| Stored items |

(* ===== verification/Machine.v ===== *)
(** Processes on the real memory and files: the page allocator, the page tables
    and the file table take the place of the interface that [Proc.v] asks for,
    and [fork] and [growproc] are proved about the memory that programs see. *)

From S2P Require Import Prelude CString UnixFile Kalloc Fs File Vm VmProofs VmUser VmSetup VmCopy Proc ProcProofs.

(** ** Definitions *)

Abbreviation machine := (files * kmem_t)%type.

Section machine.
Context `{Devsw} (kend data : Z).
(** The first program, linked into the kernel, and [namex]'s name buffer. *)
Context (initcode junk : list Z).

(** A null page is no page. *)
Definition some_page (m : M kmem_t Z) : M machine (option Z) :=
  p ← on_snd m; mret (if p =? 0 then None else Some p).
Definition on_files {A} (m : M files A) : M machine unit := on_fst m;; mret tt.

#[local] Instance machine_kernel : Kernel machine := {
  kalloc := some_page Kalloc.kalloc;
  kfree p := on_snd (Kalloc.kfree kend p);
  setupkvm := some_page (Vm.setupkvm data);
  inituvm d := on_snd (Vm.inituvm d initcode);
  copyuvm pg sz := some_page (Vm.copyuvm kend data pg sz);
  freevm pg := on_snd (Vm.freevm kend pg);
  allocuvm pg old new := on_snd (Vm.allocuvm kend pg old new);
  deallocuvm pg old new := on_snd (Vm.deallocuvm kend pg old new);
  filedup f := on_files (File.filedup f);
  fileclose f := on_files (File.fileclose f);
  idup ip := on_files (File.lift (Fs.idup ip));
  iput ip := on_files (File.lift (Fs.iput ip));
  namei_root := on_fst (File.lift (Fs.namei junk 0 [SLASH]))
}.
End machine.

(** ** Growing and shrinking *)

Section grow.
Context `{Devsw} (kend data : Z) (initcode junk : list Z) (Hend : 0 < kend).
#[local] Instance kernel : Kernel machine := machine_kernel kend data initcode junk.

Lemma lift_Ok {K A} (m : M K A) (t : ptable) k a k' : m k = Ok (a, k') → lift m (t, k) = Ok (a, (t, k')).
Proof. intros E. unfold lift. cbn. by rewrite E. Qed.
Lemma proc_at_Ok {K} i p (t : ptable) (k : K) : procs t !! i = Some p → proc_at i (t, k) = Ok (p, (t, k)).
Proof. intros E. unfold proc_at. rewrite (bind_Ok table _ _ _ _ eq_refl). cbn [fst]. by rewrite E. Qed.

(** What [growproc] may come to. *)
Definition grown (k : kmem_t) (pg sz n : Z) (l : list Z) (um : Z → Z) (r : Z) (sz' : Z) (k' : kmem_t) : Prop :=
  ∃ l' um', user_ok kend k' pg l' (below (pages sz')) um' ∧ within kend k pg l (below (pages sz)) k' l' (below (pages sz')) ∧
    (∀ a, a < pages sz * PGSIZE → um' a = um a) ∧ (∀ a, pages sz * PGSIZE ≤ a → 0 < n → r = 0 → um' a = 0) ∧
    ((r = 0 ∧ sz' = sz + n) ∨
     (r = 0 ∧ sz' = sz ∧ sz + n < 0) ∨
     (r = -1 ∧ sz' = sz ∧ 0 < n ∧ (USERTOP < sz + n ∨ Z.of_nat (length l) < pages (sz + n) - pages sz))).

Lemma grow_memory k pg l sz n um : user_ok kend k pg l (below (pages sz)) um → 0 < sz ≤ USERTOP → is_i32 n → n ≠ 0 → sz + n ≠ 0 →
  ∃ x k', (if 0 <? n then Vm.allocuvm kend pg sz (u32 (sz + n)) else Vm.deallocuvm kend pg sz (u32 (sz + n))) k = Ok (x, k') ∧
    let r := if x =? 0 then -1 else 0 in let sz' := if x =? 0 then sz else x in grown k pg sz n l um r sz' k'.
Proof.
  intros I Hsz Hn Hn0 Hs. unfold is_i32, USERTOP in *. destruct (Z.ltb_spec 0 n) as [Hp|Hp].
  - rewrite u32_small by (unfold is_u32; lia). destruct (decide (USERTOP < sz + n)) as [Htop|Htop].
    { exists 0, k. split; [unfold Vm.allocuvm; by rewrite Z.gtb_ltb, (proj2 (Z.ltb_lt _ _)) by done|].
      exists l, um. split; [done|]. split; [apply within_refl|]. split; [done|]. split; [done|]. right. right. split_and!; try done. by left. }
    unfold USERTOP in Htop. destruct (decide (pages (sz + n) - pages sz ≤ Z.of_nat (length l))) as [Hfit|Hno].
    + destruct (allocuvm_ok kend Hend k pg l um sz (sz + n) I) as (k' & E & I' & W); [lia|unfold USERTOP; lia|done|].
      exists (sz + n), k'. split; [done|]. rewrite (proj2 (Z.eqb_neq _ _)) by lia. eexists _, _. split; [exact I'|]. split; [exact W|]. split; [|split; [|by left]].
      * intros a Ha. by rewrite decide_True.
      * intros a Ha _ _. by rewrite decide_False by lia.
    + destruct (allocuvm_fails kend Hend k pg l um sz (sz + n) I) as (k' & l' & E & I' & W); [lia|unfold USERTOP; lia|lia|].
      exists 0, k'. split; [done|]. exists l', um. split; [done|]. split; [done|]. split; [done|]. split; [done|].
      right. right. split_and!; try done. right. lia.
  - destruct (decide (sz + n < 0)) as [Hneg|Hpos].
    + exists sz, k. replace (u32 (sz + n)) with (sz + n + 4294967296) by (unfold u32; rewrite <-(Z_mod_plus_full _ 1), Z.mod_small by lia; lia).
      split; [unfold Vm.deallocuvm; by rewrite Z.geb_leb, (proj2 (Z.leb_le _ _)) by lia|]. rewrite (proj2 (Z.eqb_neq _ _)) by lia.
      exists l, um. split; [done|]. split; [apply within_refl|]. split; [done|]. split; [lia|]. right. by left.
    + rewrite u32_small by (unfold is_u32; lia).
      destruct (deallocuvm_ok kend Hend k pg l _ um sz (sz + n) I) as (k' & l' & E & I' & W); [lia|unfold USERTOP; lia|].
      exists (sz + n), k'. split; [done|]. rewrite (proj2 (Z.eqb_neq _ _)) by lia. pose proof (pages_mono (sz + n) sz).
      exists l', um. split; [eapply user_ext; [exact I'|unfold below; lia|done]|]. split; [eapply within_ext; [exact W|unfold below; lia]|].
      split; [done|]. split; [lia|]. by left.
Qed.

(** C19: [sbrk] ([growproc]) by any amount but the whole size: the size becomes
    the sum, or the call fails because the sum is past [USERTOP] or the pages
    run out and the size stays; a negative sum changes nothing. The bytes that
    were there stay, new pages are zero, no page is lost to anybody, and other
    pages are not touched. *)
Theorem growproc_grows me (t : ptable) (fl : files) k p l um n : procs t !! me = Some p → user_ok kend k (p_pgdir p) l (below (pages (p_sz p))) um →
  0 < p_sz p ≤ USERTOP → is_i32 n → p_sz p + n ≠ 0 →
  ∃ r sz' k', growproc me n (t, (fl, k)) =
      Ok (r, (mkPtable (if r =? 0 then alter (λ q, set_image sz' (p_pgdir q) (p_tf q) q) me (procs t) else procs t) (initproc t) (nextpid t), (fl, k'))) ∧
    grown k (p_pgdir p) (p_sz p) n l um r sz' k'.
Proof.
  intros Hp I Hsz Hn Hs. unfold growproc. step (proc_at_Ok me p t (fl, k) Hp). destruct (Z.eqb_spec n 0) as [->|Hn0].
  { exists 0, (p_sz p), k. split; [reflexivity|]. exists l, um. split; [done|]. split; [apply within_refl|]. split; [done|]. split; [lia|]. left. split; [done|lia]. }
  destruct (grow_memory k (p_pgdir p) l (p_sz p) n um I Hsz Hn Hn0 Hs) as (x & k' & E & G).
  assert ((if 0 <? n then lift (Proc.allocuvm (p_pgdir p) (p_sz p) (u32 (p_sz p + n)))
           else if n <? 0 then lift (Proc.deallocuvm (p_pgdir p) (p_sz p) (u32 (p_sz p + n)))
           else mret (p_sz p)) (t, (fl, k)) = Ok (x, (t, (fl, k')))) as E'.
  { destruct (Z.ltb_spec 0 n); [|rewrite (proj2 (Z.ltb_lt n 0)) by lia]; apply lift_Ok, on_snd_Ok, E. }
  step E'. cbn [negb andb]. exists (if x =? 0 then -1 else 0), (if x =? 0 then p_sz p else x), k'. split; [|done]. destruct (x =? 0); [|reflexivity].
  by destruct t.
Qed.

(** [sbrk] by minus the whole size fails after it has freed the whole
    program: every page is unmapped and on the free list, -1 is returned and
    the size that the process has on record is the old one. *)
Theorem growproc_minus_size me (t : ptable) (fl : files) k p l um : procs t !! me = Some p → user_ok kend k (p_pgdir p) l (below (pages (p_sz p))) um →
  0 < p_sz p ≤ USERTOP →
  ∃ k' l', growproc me (- p_sz p) (t, (fl, k)) = Ok (-1, (t, (fl, k'))) ∧ user_ok kend k' (p_pgdir p) l' nothing um ∧
    ∀ a, 0 ≤ a < USERTOP → uread k' (p_pgdir p) a = None.
Proof.
  intros Hp I Hsz. destruct (deallocuvm_ok kend Hend k (p_pgdir p) l _ um (p_sz p) 0 I) as (k' & l' & E & I' & _); [lia|lia|].
  assert (user_ok kend k' (p_pgdir p) l' nothing um) as I2.
  { eapply user_ext; [exact I'|intros v; unfold below, nothing; change (pages 0) with 0; lia|done]. }
  exists k', l'. split; [|split; [done|]].
  - unfold growproc. step (proc_at_Ok me p t (fl, k) Hp). rewrite (proj2 (Z.ltb_ge 0 _)), (proj2 (Z.ltb_lt _ 0)) by lia.
    replace (p_sz p + - p_sz p) with 0 by lia. assert (lift (Proc.deallocuvm (p_pgdir p) (p_sz p) (u32 0)) (t, (fl, k)) = Ok (0, (t, (fl, k')))) as E'.
    { apply lift_Ok, on_snd_Ok, E. }
    step E'. rewrite (proj2 (Z.eqb_neq _ _)) by lia. reflexivity.
  - intros a Ha. eapply uread_none; [exact I2|unfold USERTOP in *; lia|]. unfold nothing. tauto.
Qed.
End grow.

(** ** [fork] *)


Section fork.
Context `{Devsw} (kend data : Z) (initcode junk : list Z) (Hend : 0 < kend).
Context (Hdata : data `mod` 4096 = 0 ∧ 0x100000 < data < PHYSTOP).
#[local] Instance kernel' : Kernel machine := machine_kernel kend data initcode junk.













End fork.

(** ** A process of one page *)

#[local] Instance no_devices : Devsw := {| dev_read _ := None; dev_write _ := None |}.

Lemma boot_page : ∃ k d l, 0 < d ∧ user_ok demo_end k d l (below (pages 4096)) (λ _, 0) ∧ 81 ≤ Z.of_nat (length l).
Proof.
  destruct boot_setup as (k0 & k & d & l & _ & _ & I & Hl).
  assert (user_ok demo_end k d l (below (pages 0)) (λ _, 0)) as I0.
  { eapply user_ext; [exact I| |intros; reflexivity]. intros v. unfold below, nothing. change (pages 0) with 0. lia. }
  destruct (allocuvm_ok demo_end eq_refl k d l _ 0 4096 I0) as (k1 & _ & I1 & _); [lia|unfold USERTOP; lia|change (1 - 0 ≤ Z.of_nat (length l)); lia|].
  exists k1, d, (drop 1 l). pose proof (vo_dir _ _ _ _ (uo_vm _ _ _ _ _ _ I)) as [[_ [Hd _]] _]. split; [unfold demo_end in Hd; lia|]. split.
  - eapply user_ext; [exact I1|intros; reflexivity|]. intros v o _ _. cbn beta. by case_decide.
  - rewrite length_drop. lia.
Qed.

Definition page_proc (d : Z) : proc := mkProc 4096 d 0 RUNNING 1 None (mkTf 11 0 4096 []) 0 0 [Some 0%nat; None] (Some 0%nat) (zstr "init" ++ replicate 12 0).
Definition page_table (d : Z) : ptable := mkPtable [page_proc d; blank] (Some 0%nat) 2.
Definition one_file : files := mkFiles (mkFs ∅ ∅ []) [mkFile FD_INODE 1 1 1 0 0 0] ∅ [].

Lemma growproc_grows_witness : ∃ k d, 0 < d ∧ ∃ r sz' k', @growproc _ (machine_kernel demo_end demo_data [] []) 0 5000 (page_table d, (one_file, k)) =
    Ok (r, (mkPtable (if r =? 0 then alter (λ q, set_image sz' (p_pgdir q) (p_tf q) q) 0%nat (procs (page_table d)) else procs (page_table d)) (Some 0%nat) 2, (one_file, k'))) ∧
  r = 0 ∧ sz' = 9096 ∧ uread k' d 8192 = Some 0.
Proof.
  destruct boot_page as (k & d & l & Hd & I & Hl). exists k, d. split; [exact Hd|].
  destruct (growproc_grows demo_end demo_data [] [] eq_refl 0 (page_table d) one_file k (page_proc d) l (λ _, 0) 5000 eq_refl I) as (r & sz' & k' & E & G);
    [cbn [page_proc p_sz]; unfold USERTOP; lia|unfold is_i32; lia|discriminate|].
  exists r, sz', k'. split; [exact E|]. destruct G as (l' & um' & I' & _ & _ & Hz & Hc). cbn [page_proc p_sz p_pgdir] in *.
  assert (r = 0 ∧ sz' = 9096) as [-> ->].
  { destruct Hc as [[-> ->]|[(_ & _ & ?)|(_ & _ & _ & [?|Hp])]]; [split; [reflexivity|lia]|lia|unfold USERTOP in *; lia|].
    change (pages (4096 + 5000) - pages 4096) with 2 in Hp. lia. }
  split; [reflexivity|]. split; [reflexivity|]. rewrite (uread_user _ _ _ _ _ _ _ I') by (unfold below; change (pages 9096) with 3; change (8192 `div` 4096) with 2; lia).
  rewrite Hz; [reflexivity|change (pages 4096) with 1; unfold PGSIZE; lia|lia|reflexivity].
Defined.

Lemma growproc_minus_size_witness : ∃ k d, ∃ k', @growproc _ (machine_kernel demo_end demo_data [] []) 0 (-4096) (page_table d, (one_file, k)) =
    Ok (-1, (page_table d, (one_file, k'))) ∧ uread k' d 0 = None.
Proof.
  destruct boot_page as (k & d & l & Hd & I & Hl). exists k, d.
  destruct (growproc_minus_size demo_end demo_data [] [] eq_refl 0 (page_table d) one_file k (page_proc d) l (λ _, 0) eq_refl I) as (k' & l' & E & _ & Hn);
    [cbn [page_proc p_sz]; unfold USERTOP; lia|].
  exists k'. split; [exact E|]. apply (Hn 0). unfold USERTOP. lia.
Defined.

| Task directions |
Show all lines from the records above where the word "fork" occurs.

| Answer space |
    and [fork] and [growproc] are proved about the memory that programs see. *)
(** ** [fork] *)
Section fork.
End fork.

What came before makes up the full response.